Relative strength is a good tool for sorting out the winners from the losers.  Companies that have been hit hard from the lingering recession often show weak relative strength, while companies that have managed to power through tough times and grow despite it are often leaders.


Consumer Sentiment Improves

January 27, 2012

The final University of Michigan Consumer Sentiment Index came in at 75.0 for January.  That’s a sharp improvement from where it was last summer and fall, but it’s still in the lower part of the range over the past 30 years.  Check out the fantastic graphic from Calculated Risk:

Source: Calculated Risk  (click on chart to expand)

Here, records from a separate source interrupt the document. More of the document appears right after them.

Lemma launch_contract self id s tr w : world_inv cfg w -> session id w = Some s ->
  swp self (launch cfg cwd id) (fun tr' r w' => world_inv cfg w' /\ wrel w w' /\
    (r = Ok tt -> launched id tr' w')) tr w.
Proof.
  intros Hw Hs. eapply wp_mono; [|apply (wp_rel _ _ _ _ wrel self _
    (fun tr' r w' => world_inv cfg w' /\ (r = Ok tt -> launched id tr' w')) tr w w)].
  { intros tr' r w' [[H1 H2] H3]. done. }
  { intros t w1 w2 H. exact H. }
  { intros w1 t o r w2 H1 H2. exact (s_answers_rely cfg w1 t o r w2 H1 H2 (S t) ltac:(lia)). }
  { reflexivity. }
  unfold launch. do 9 (apply bind_keeps; [solve_keeps|done|]; intros ? [?|e] ? ? ?; [|done]).
  apply wp_bind, wp_catch. apply bind_keeps; [solve_keeps|done|]. intros tr1 [[]|e] w1 Hw1 R1.
  2:{ destruct (existsb _ _); [|done]. by apply keeps_then_fail; [solve_keeps| |]. }
  destruct (wrel_session id w w1 s) as (s1 & Hs1 & _); [wrel_chain|done|].
  eapply bind_read; [done|]. case_bool_decide as Hp; cbn [negb].
  2:{ by apply keeps_then_fail; [solve_keeps| |]. }
  apply bind_call. intros [rc|e] Hn; [|by specialize (proj1 Hn eq_refl)].
  case_bool_decide as Hrc; cbn [negb orb].
  2:{ by apply keeps_then_fail; [solve_keeps| |]. }
  case_bool_decide as Hst; cbn [negb].
  2:{ by apply keeps_then_fail; [solve_keeps| |]. }
  cbn [wp skip]. apply wp_modify; [intros; apply wrel_upd; by constructor|].
  split; [by apply good_on_session; [apply good_same|]|]. intros _. subst rc.
  eexists _, _, _. split; [by apply session_upd|]. by repeat split.
Qed.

Maybe the world isn’t ending after all.  One never knows exactly how investors will respond to economic data, but movement from low levels to consumer sentiment to high levels of consumer sentiment is usually associated with decent equity markets.  The best entries tend to occur when sentiment is very poor—i.e., investors are perhaps overly pessimistic.


Harnessing the Power of Momentum

January 27, 2012

That’s the title of a recent article in Advisor Perspectives about relative strength investing.  (Academics call it momentum.)  The article was written by a principal at a Canadian money management firm, Michael Nairne, so it’s nice to see a little cross-border validation.  From the article:

Numerous academic studies have confirmed that, when measured in periods of approximately three to 12 months, past investment winners tend to keep on outperforming while past losers tend to keep underperforming.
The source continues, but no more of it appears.